DATA IN THIS EXERCISE =>
╭──

Lemma password_ok_iff :
  newErrors r !! "password" = None ↔ password_rule (formData r).
Proof.
  rewrite newErrors_password. unfold password_rule.
  destruct (is_empty (password (formData r))) eqn:He.
  - apply is_empty_true in He. split; [done|]. by intros [? _].
  - apply is_empty_false in He.
    destruct (length (password (formData r)) <? 6) eqn:Hl.
    + apply Nat.ltb_lt in Hl. split; [done|]. intros [_ ?]. lia.
    + apply Nat.ltb_ge in Hl. by split.
Qed.

Lemma name_ok_iff :
  newErrors r !! "name" = None ↔
  (isLogin r = false → name_rule (formData r)).
Proof.
  rewrite newErrors_name. unfold name_rule.
  destruct (isLogin r); simpl; [by split|].
  destruct (is_empty (name (formData r))) eqn:He.
  - apply is_empty_true in He. split; [done|]. intros H. by destruct H.
  - apply is_empty_false in He. by split.
Qed.

Lemma confirmPassword_ok_iff :
  newErrors r !! "confirmPassword" = None ↔
  (isLogin r = false → confirmPassword_rule (formData r)).
Proof.
  rewrite newErrors_confirmPassword. unfold confirmPassword_rule.
  destruct (isLogin r); simpl; [by split|].
  destruct (is_empty (confirmPassword (formData r))) eqn:He.
  - apply is_empty_true in He. split; [done|].
    intros H. by destruct H as [? _].
  - apply is_empty_false in He. unfold strict_neq.
    case_bool_decide as Heq; simpl.
    + by split.
    + split; [done|]. intros H. destruct H as [_ ?]; [done|congruence].
Qed.

Lemma newErrors_empty_rules :
  newErrors r = ∅ ↔ rules_satisfied (isLogin r) (formData r).
Proof.
  rewrite newErrors_empty_iff, email_ok_iff, password_ok_iff, name_ok_iff,
    confirmPassword_ok_iff.
  unfold rules_satisfied. tauto.
Qed.

Lemma size_newErrors_rules :
  (size (newErrors r) =? 0) = true ↔
  rules_satisfied (isLogin r) (formData r).
Proof.
  rewrite Nat.eqb_eq, map_size_empty_iff. apply newErrors_empty_rules.
Qed.

Lemma run_validateForm :
  run validateForm r =
    (Normal (size (newErrors r) =? 0), with_errors (newErrors r) r, []).
Proof. reflexivity. Qed.

End ValidateRules.

(** C1, as it is worded, fails: in Login mode, with the email ["a b@c.d"]
    and the password ["secret1"], [validateForm] returns [true], and yet
    the email rule of the specification does not hold, the email not being
    of the shape word, '@', word, '.', word. *)
Lemma validateForm_true_on_email_with_space :
  completion_of (run validateForm (Samples.login_state "a b@c.d" "secret1"))
    = Normal true ∧
  ¬ rules_as_worded
      (isLogin (Samples.login_state "a b@c.d" "secret1"))
      (formData (Samples.login_state "a b@c.d" "secret1")).
Proof.
  split; [by vm_compute|].
  intros [[_ Hshape] _]. apply email_shape_spec in Hshape.
  by vm_compute in Hshape.
Qed.

(** C1, amended. For every store, [validateForm] returns, and returns
    [true] exactly when every rule of the active mode holds: the email and
    password rules always, the name and confirmPassword rules in Register
    mode only, the email rule being that the email is not empty and that
    some part of it has the shape word, '@', word, '.', word. It writes the
    errors cell, and no other: the new object is computed from the fields
    and the mode alone, whatever the cell held before; it is empty exactly
    when [true] is returned; it holds a key exactly for the active fields
    whose rule fails, so none for a field the mode does not show. *)
Theorem validateForm_correct (st : State) :
  ∃ b : bool,
    completion_of (run validateForm st) = Normal b ∧
    (b = true ↔ rules_satisfied (isLogin st) (formData st)) ∧
    (b = true ↔ errors (state_of (run validateForm st)) = ∅) ∧
    state_of (run validateForm st)
      = with_errors (errors (state_of (run validateForm st))) st ∧
    trace_of (run validateForm st) = [] ∧
    (∀ old : gmap string jsstring,
        errors (state_of (run validateForm (with_errors old st)))
        = errors (state_of (run validateForm st))) ∧
    dom (errors (state_of (run validateForm st))) ⊆ all_keys ∧
    (errors (state_of (run validateForm st)) !! "email" = None
       ↔ email_rule (formData st)) ∧
    (errors (state_of (run validateForm st)) !! "password" = None
       ↔ password_rule (formData st)) ∧
    (errors (state_of (run validateForm st)) !! "name" = None
       ↔ (isLogin st = false → name_rule (formData st))) ∧
    (errors (state_of (run validateForm st)) !! "confirmPassword" = None
       ↔ (isLogin st = false → confirmPassword_rule (formData st))) ∧
    (isLogin st = true →
       ∀ k, k ∈ register_only_keys →
            errors (state_of (run validateForm st)) !! k = None).
Proof.
  rewrite run_validateForm. exists (size (newErrors st) =? 0).
  unfold completion_of, state_of, trace_of; simpl.
  split; [done|]. split; [apply size_newErrors_rules|].
  split; [by rewrite Nat.eqb_eq, map_size_empty_iff|].
  split; [done|]. split; [done|]. split; [done|].
  split; [apply newErrors_dom|]. split; [apply email_ok_iff|].
  split; [apply password_ok_iff|]. split; [apply name_ok_iff|].
  split; [apply confirmPassword_ok_iff|].
  intros Hlogin k Hk. unfold register_only_keys in Hk.
  apply elem_of_cons in Hk as [->|Hk].
  - apply name_ok_iff. congruence.
  - apply list_elem_of_singleton in Hk as ->.
    apply confirmPassword_ok_iff. congruence.
Qed.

╰──

WHAT YOU HAVE TO DO =>
Would you reproduce all of the data exactly, without a single alteration?

THE ANSWER =>
Lemma password_ok_iff :
  newErrors r !! "password" = None ↔ password_rule (formData r).
Proof.
  rewrite newErrors_password. unfold password_rule.
  destruct (is_empty (password (formData r))) eqn:He.
  - apply is_empty_true in He. split; [done|]. by intros [? _].
  - apply is_empty_false in He.
    destruct (length (password (formData r)) <? 6) eqn:Hl.
    + apply Nat.ltb_lt in Hl. split; [done|]. intros [_ ?]. lia.
    + apply Nat.ltb_ge in Hl. by split.
Qed.

Lemma name_ok_iff :
  newErrors r !! "name" = None ↔
  (isLogin r = false → name_rule (formData r)).
Proof.
  rewrite newErrors_name. unfold name_rule.
  destruct (isLogin r); simpl; [by split|].
  destruct (is_empty (name (formData r))) eqn:He.
  - apply is_empty_true in He. split; [done|]. intros H. by destruct H.
  - apply is_empty_false in He. by split.
Qed.

Lemma confirmPassword_ok_iff :
  newErrors r !! "confirmPassword" = None ↔
  (isLogin r = false → confirmPassword_rule (formData r)).
Proof.
  rewrite newErrors_confirmPassword. unfold confirmPassword_rule.
  destruct (isLogin r); simpl; [by split|].
  destruct (is_empty (confirmPassword (formData r))) eqn:He.
  - apply is_empty_true in He. split; [done|].
    intros H. by destruct H as [? _].
  - apply is_empty_false in He. unfold strict_neq.
    case_bool_decide as Heq; simpl.
    + by split.
    + split; [done|]. intros H. destruct H as [_ ?]; [done|congruence].
Qed.

Lemma newErrors_empty_rules :
  newErrors r = ∅ ↔ rules_satisfied (isLogin r) (formData r).
Proof.
  rewrite newErrors_empty_iff, email_ok_iff, password_ok_iff, name_ok_iff,
    confirmPassword_ok_iff.
  unfold rules_satisfied. tauto.
Qed.

Lemma size_newErrors_rules :
  (size (newErrors r) =? 0) = true ↔
  rules_satisfied (isLogin r) (formData r).
Proof.
  rewrite Nat.eqb_eq, map_size_empty_iff. apply newErrors_empty_rules.
Qed.

Lemma run_validateForm :
  run validateForm r =
    (Normal (size (newErrors r) =? 0), with_errors (newErrors r) r, []).
Proof. reflexivity. Qed.

End ValidateRules.

(** C1, as it is worded, fails: in Login mode, with the email ["a b@c.d"]
    and the password ["secret1"], [validateForm] returns [true], and yet
    the email rule of the specification does not hold, the email not being
    of the shape word, '@', word, '.', word. *)
Lemma validateForm_true_on_email_with_space :
  completion_of (run validateForm (Samples.login_state "a b@c.d" "secret1"))
    = Normal true ∧
  ¬ rules_as_worded
      (isLogin (Samples.login_state "a b@c.d" "secret1"))
      (formData (Samples.login_state "a b@c.d" "secret1")).
Proof.
  split; [by vm_compute|].
  intros [[_ Hshape] _]. apply email_shape_spec in Hshape.
  by vm_compute in Hshape.
Qed.

(** C1, amended. For every store, [validateForm] returns, and returns
    [true] exactly when every rule of the active mode holds: the email and
    password rules always, the name and confirmPassword rules in Register
    mode only, the email rule being that the email is not empty and that
    some part of it has the shape word, '@', word, '.', word. It writes the
    errors cell, and no other: the new object is computed from the fields
    and the mode alone, whatever the cell held before; it is empty exactly
    when [true] is returned; it holds a key exactly for the active fields
    whose rule fails, so none for a field the mode does not show. *)
Theorem validateForm_correct (st : State) :
  ∃ b : bool,
    completion_of (run validateForm st) = Normal b ∧
    (b = true ↔ rules_satisfied (isLogin st) (formData st)) ∧
    (b = true ↔ errors (state_of (run validateForm st)) = ∅) ∧
    state_of (run validateForm st)
      = with_errors (errors (state_of (run validateForm st))) st ∧
    trace_of (run validateForm st) = [] ∧
    (∀ old : gmap string jsstring,
        errors (state_of (run validateForm (with_errors old st)))
        = errors (state_of (run validateForm st))) ∧
    dom (errors (state_of (run validateForm st))) ⊆ all_keys ∧
    (errors (state_of (run validateForm st)) !! "email" = None
       ↔ email_rule (formData st)) ∧
    (errors (state_of (run validateForm st)) !! "password" = None
       ↔ password_rule (formData st)) ∧
    (errors (state_of (run validateForm st)) !! "name" = None
       ↔ (isLogin st = false → name_rule (formData st))) ∧
    (errors (state_of (run validateForm st)) !! "confirmPassword" = None
       ↔ (isLogin st = false → confirmPassword_rule (formData st))) ∧
    (isLogin st = true →
       ∀ k, k ∈ register_only_keys →
            errors (state_of (run validateForm st)) !! k = None).
Proof.
  rewrite run_validateForm. exists (size (newErrors st) =? 0).
  unfold completion_of, state_of, trace_of; simpl.
  split; [done|]. split; [apply size_newErrors_rules|].
  split; [by rewrite Nat.eqb_eq, map_size_empty_iff|].
  split; [done|]. split; [done|]. split; [done|].
  split; [apply newErrors_dom|]. split; [apply email_ok_iff|].
  split; [apply password_ok_iff|]. split; [apply name_ok_iff|].
  split; [apply confirmPassword_ok_iff|].
  intros Hlogin k Hk. unfold register_only_keys in Hk.
  apply elem_of_cons in Hk as [->|Hk].
  - apply name_ok_iff. congruence.
  - apply list_elem_of_singleton in Hk as ->.
    apply confirmPassword_ok_iff. congruence.
Qed.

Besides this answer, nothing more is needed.